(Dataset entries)

◆ ◆ ◆ ◆

(** The order of an ascending sort. *)
Definition ascending {A} (key : A → Q) : list A → Prop :=
  StronglySorted (λ x y, (key x <= key y)%Q).

(** [a.argsort()], numpy's default kind: some permutation of the indices
    of [a] along which the values ascend.  Which permutation, when values
    are equal, is left to the sort. *)
Class Argsort := {
  argsort : list Q → list nat;
  argsort_Permutation (a : list Q) : argsort a ≡ₚ seq 0 (length a);
  argsort_ascending (a : list Q) : ascending (λ i, nth i a 0%Q) (argsort a);
}.

(** Sorts within that contract, for the concrete instances.  Insertion
    of [x] in front of the first element whose key is not smaller: among
    equal keys the earlier element stays first. *)
Fixpoint ins {A} (key : A → Q) (x : A) (l : list A) : list A :=
  match l with
  | [] => [x]
  | y :: l' => if Qle_bool (key x) (key y) then x :: y :: l'
               else y :: ins key x l'
  end.

Definition isort {A} (key : A → Q) (l : list A) : list A :=
  foldr (ins key) [] l.

(** The insertion sort of the indices (what numpy's introsort does on an
    array of at most 16 elements, where no vectorised sort replaces it):
    equal values stay in index order. *)
Definition insertion_argsort (a : list Q) : list nat :=
  isort (λ i, nth i a 0%Q) (seq 0 (length a)).

(** A sort that leaves equal values in descending index order. *)
Definition reversing_argsort (a : list Q) : list nat :=
  reverse (isort (λ i, (- nth i a 0)%Q) (seq 0 (length a))).

(** A sort whose order of equal values depends on the size of the array:
    the first of the two on an even number of values, the second on an odd
    number. *)
Definition alternating_argsort (a : list Q) : list nat :=
  if Nat.even (length a) then insertion_argsort a else reversing_argsort a.

(** [i] is the first position of [a] that holds its maximum. *)
Definition first_max (a : list Q) (i : nat) : Prop :=
  ∃ x, a !! i = Some x ∧ Forall (λ y, (y <= x)%Q) a
       ∧ Forall (λ y, (y < x)%Q) (take i a).

(** [np.linspace(start, stop, num)] for [num] at least 2. *)
Definition linspace (start stop : Q) (num : nat) : list Q :=
  (λ i : nat, start + inject_Z (Z.of_nat i) * ((stop - start) / inject_Z (Z.of_nat (num - 1))))%Q
    <$> seq 0 num.

(** A two-dimensional array as the list of its rows. *)
Abbreviation matrix := (list (list Q)).

(** [np.zeros((rows, cols))] *)
Definition zeros2 (rows cols : nat) : matrix := replicate rows (replicate cols 0%Q).

(** [m[r, c]] *)
Definition get2 (m : matrix) (r c : nat) : Q := nth c (nth r m []) 0%Q.

(** [m[r, c] = v] *)
Definition set2 (r c : nat) (v : Q) (m : matrix) : matrix :=
  alter (λ row, <[c := v]> row) r m.

(** [lists[r].append(v)] *)
Definition append_at (r : nat) (v : Q) (lists : list (list Q)) : list (list Q) :=
  alter (λ l, l ++ [v]) r lists.

(** ** pandas *)

(** [df.groupby(key).get_group(name)]: the rows whose key is [name], in
    row order, each with its index label; [KeyError] when there is none. *)
Definition get_group {A} (key : A → Z) (df : list A) (name : Z)
  : result (list (nat * A)) :=
  match filter (λ ir, key ir.2 = name) (enumerate df) with
  | [] => Raise (KeyError name)
  | g => Ok g
  end.

(** [df.loc[labels].reset_index(drop=True)] *)
Definition loc {A} (df : list A) (labels : list nat) : result (list A) :=
  mapR (λ i, match df !! i with
             | Some row => Ok row
             | None => Raise (KeyError (Z.of_nat i))
             end) labels.

(** ** The collaborators

    [ResponseTrack], [spatio_temporal_iou] and [spatio_temporal_iou_matches]
    are imported by the file and defined elsewhere; they are taken as
    parameters.  A match dictionary is the list of its items. *)

Class Collaborators := {
  ResponseTrack : Type;
  track_length : ResponseTrack → Z;
  track_score : ResponseTrack → Q;
  spatio_temporal_iou : ResponseTrack → list ResponseTrack → list Q;
  spatio_temporal_iou_matches :
    ResponseTrack → list ResponseTrack → list (list (Z * Q));
}.

(** The two strings that pass the assertions of lines 31 and 128. *)
Inductive Mode : Type := take_max_stiou | take_max_score.

Section Aggregator.
Context `{Collaborators, Argsort}.

(** Rows of the two data frames. *)
Record gt_row := {
  gt_video_id : Z;
  gt_response_track : ResponseTrack;
}.

Record pred_row := {
  video_id : Z;
  response_track : ResponseTrack;
  score : Q;
}.

(** The four arrays filled by the scoring pass. *)
Record arrays := {
  st_iou : matrix;
  iou_sum : matrix;
  track_acc_count : matrix;
  track_total_count : matrix;
}.

(** The three lists of lists filled by the winner selection. *)
Record finals := {
  final_iou_sum : list (list Q);
  final_track_acc_count : list (list Q);
  final_track_total_count : list (list Q);
}.

(** Lines 169-177, one iteration: the cells of prediction [idx] at one
    threshold. *)
Definition threshold_step (stiou_arr : Q) (stiou_matches : list (Z * Q))
    (gt_length : Z) (idx : nat) (a : arrays) (te : nat * Q) : arrays :=
  let '(tidx, iou_thr) := te in
  let stiou_values := stiou_matches.*2 in
  let mask := (λ v, Qle_bool iou_thr v) <$> stiou_values in
  let t_sum := count_nonzero mask in
  let i_sum := np_sum (bool_index stiou_values mask) in
  {| st_iou := set2 tidx idx stiou_arr (st_iou a);
     iou_sum := set2 tidx idx i_sum (iou_sum a);
     track_acc_count := set2 tidx idx (inject_Z (Z.of_nat t_sum)) (track_acc_count a);
     track_total_count := set2 tidx idx (inject_Z gt_length) (track_total_count a) |}.

(** Lines 150-177, one iteration of the loop over the predictions. *)
Definition scoring_step (ground_truth : list gt_row) (iou_thresholds : list Q)
    (a : arrays) (ip : nat * pred_row) : result arrays :=
  let '(idx, this_pred) := ip in
  match get_group gt_video_id ground_truth (video_id this_pred) with
  | inl _ => Ok a
  | inr this_gt =>
      let gt_tracks := (λ ir, gt_response_track ir.2) <$> this_gt in
      stiou_arr <-- first (spatio_temporal_iou (response_track this_pred) gt_tracks) ;;
      stiou_matches <-- first (spatio_temporal_iou_matches (response_track this_pred) gt_tracks) ;;
      gt0 <-- first gt_tracks ;;
      Ok (foldl (threshold_step stiou_arr stiou_matches (track_length gt0) idx)
                a (enumerate iou_thresholds))
  end.

Definition scoring_pass (ground_truth : list gt_row) (prediction : list pred_row)
    (iou_thresholds : list Q) : result arrays :=
  let z := zeros2 (length iou_thresholds) (length prediction) in
  foldM (scoring_step ground_truth iou_thresholds)
        {| st_iou := z; iou_sum := z; track_acc_count := z; track_total_count := z |}
        (enumerate prediction).

(** Lines 190-194: the index, in the sorted frame, of the prediction picked
    for one video at one threshold. *)
Definition max_idx (mode : Mode) (a : arrays) (tidx : nat)
    (prediction_videoid : list (nat * pred_row)) : nat :=
  let pred_idxs := prediction_videoid.*1 in
  let k := match mode with
           | take_max_stiou => argmax ((λ i, get2 (st_iou a) tidx i) <$> pred_idxs)
           | take_max_score => argmax ((λ ir, score ir.2) <$> prediction_videoid)
           end in
  nth k pred_idxs 0.

(** Lines 188-197, one iteration of the loop over the thresholds. *)
Definition selection_threshold_step (mode : Mode) (a : arrays)
    (prediction_videoid : list (nat * pred_row)) (f : finals) (te : nat * Q)
  : finals :=
  let '(tidx, _) := te in
  let i := max_idx mode a tidx prediction_videoid in
  {| final_iou_sum := append_at tidx (get2 (iou_sum a) tidx i) (final_iou_sum f);
     final_track_acc_count :=
       append_at tidx (get2 (track_acc_count a) tidx i) (final_track_acc_count f);
     final_track_total_count :=
       append_at tidx (get2 (track_total_count a) tidx i) (final_track_total_count f) |}.

(** Lines 185-197, one iteration of the loop over the ground truth. *)
Definition selection_step (mode : Mode) (prediction : list pred_row)
    (iou_thresholds : list Q) (a : arrays) (f : finals) (this_gt : gt_row)
  : result finals :=
  prediction_videoid <-- get_group video_id prediction (gt_video_id this_gt) ;;
  Ok (foldl (selection_threshold_step mode a prediction_videoid) f
            (enumerate iou_thresholds)).

Definition winner_selection (mode : Mode) (ground_truth : list gt_row)
    (prediction : list pred_row) (iou_thresholds : list Q) (a : arrays)
  : result finals :=
  let e := replicate (length iou_thresholds) [] in
  foldM (selection_step mode prediction iou_thresholds a)
        {| final_iou_sum := e; final_track_acc_count := e;
           final_track_total_count := e |}
        ground_truth.

(** Lines 199-204, one iteration. *)
Definition aggregation_step (f : finals) (robustness : list Q) (te : nat * Q)
  : list Q :=
  let '(tidx, _) := te in
  let acc := nth tidx (final_track_acc_count f) [] in
  let total := nth tidx (final_track_total_count f) [] in
  if Qltb 0 (np_sum total)
  then <[tidx := (100 * np_sum acc / np_sum total)%Q]> robustness
  else robustness.

(** Lines 133-135. *)
Definition sort_idx (prediction : list pred_row) : list nat :=
  reverse (argsort (score <$> prediction)).

(** The value under the key ["% recovery"] of the dictionary returned by
    [compute_tracking_metrics]. *)
Definition compute_tracking_metrics (ground_truth : list gt_row)
    (prediction : list pred_row) (iou_thresholds : list Q) (mode : Mode)
  : result (list Q) :=
  let robustness := replicate (length iou_thresholds) 0%Q in
  match prediction with
  | [] => Ok robustness
  | _ =>
      prediction <-- loc prediction (sort_idx prediction) ;;
      a <-- scoring_pass ground_truth prediction iou_thresholds ;;
      f <-- winner_selection mode ground_truth prediction iou_thresholds a ;;
      Ok (foldl (aggregation_step f) robustness (enumerate iou_thresholds))
  end.

(** The default of the parameter [iou_thresholds]. *)
Definition default_iou_thresholds : list Q := linspace (1 # 2) (95 # 100) 10.

(** ** The facade *)

Record TrackingMetrics := {
  ap : option Q;
  ground_truth : list gt_row;
  prediction : list pred_row;
  mode : Mode;
  suffix : string;
  ignore_iou_averaging : bool;
  tracking_metrics : option (list (string * list Q));
  average_tracking_metrics : option (list (string * Q));
}.

(** The class attribute [iou_thresholds]. *)
Definition iou_thresholds : list Q := [1 # 2; 3 # 4; 95 # 100]%Q.

Definition _import_ground_truth (ground_truth : list ResponseTrack) : list gt_row :=
  (λ ig, {| gt_video_id := Z.of_nat ig.1; gt_response_track := ig.2 |})
    <$> enumerate ground_truth.

Definition _import_prediction (prediction : list (list ResponseTrack)) : list pred_row :=
  mjoin ((λ ip : nat * list ResponseTrack,
            (λ pred, {| video_id := Z.of_nat ip.1; response_track := pred;
                        score := track_score pred |}) <$> ip.2)
           <$> enumerate prediction).

Definition __init__ (ground_truth : list ResponseTrack)
    (prediction : list (list ResponseTrack)) (mode : Mode)
    (ignore_iou_averaging : bool) : TrackingMetrics :=
  {| ap := None;
     ground_truth := _import_ground_truth ground_truth;
     prediction := _import_prediction prediction;
     mode := mode;
     suffix := match mode with
               | take_max_stiou => "(max iou)"
               | take_max_score => "(max scr)"
               end;
     ignore_iou_averaging := ignore_iou_averaging;
     tracking_metrics := None;
     average_tracking_metrics := None |}.

(** [v.mean()] *)
Definition np_mean (v : list Q) : Q := (np_sum v / inject_Z (Z.of_nat (length v)))%Q.

Definition evaluate (self : TrackingMetrics) : result TrackingMetrics :=
  r <-- compute_tracking_metrics (ground_truth self) (prediction self)
          iou_thresholds (mode self) ;;
  let tm := [("% recovery"%string, r)] in
  Ok {| ap := ap self;
        ground_truth := ground_truth self;
        prediction := prediction self;
        mode := mode self;
        suffix := suffix self;
        ignore_iou_averaging := ignore_iou_averaging self;
        tracking_metrics := Some tm;
        average_tracking_metrics := Some ((λ kv, (kv.1, np_mean kv.2)) <$> tm) |}.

◆ ◆ ◆ ◆

◆ **Work item**
Your answer must be the lines from the first line of the records through the line containing "of [a] along", copied exactly.

◆ **Answer section**
(** The order of an ascending sort. *)
Definition ascending {A} (key : A → Q) : list A → Prop :=
  StronglySorted (λ x y, (key x <= key y)%Q).

(** [a.argsort()], numpy's default kind: some permutation of the indices
    of [a] along which the values ascend.  Which permutation, when values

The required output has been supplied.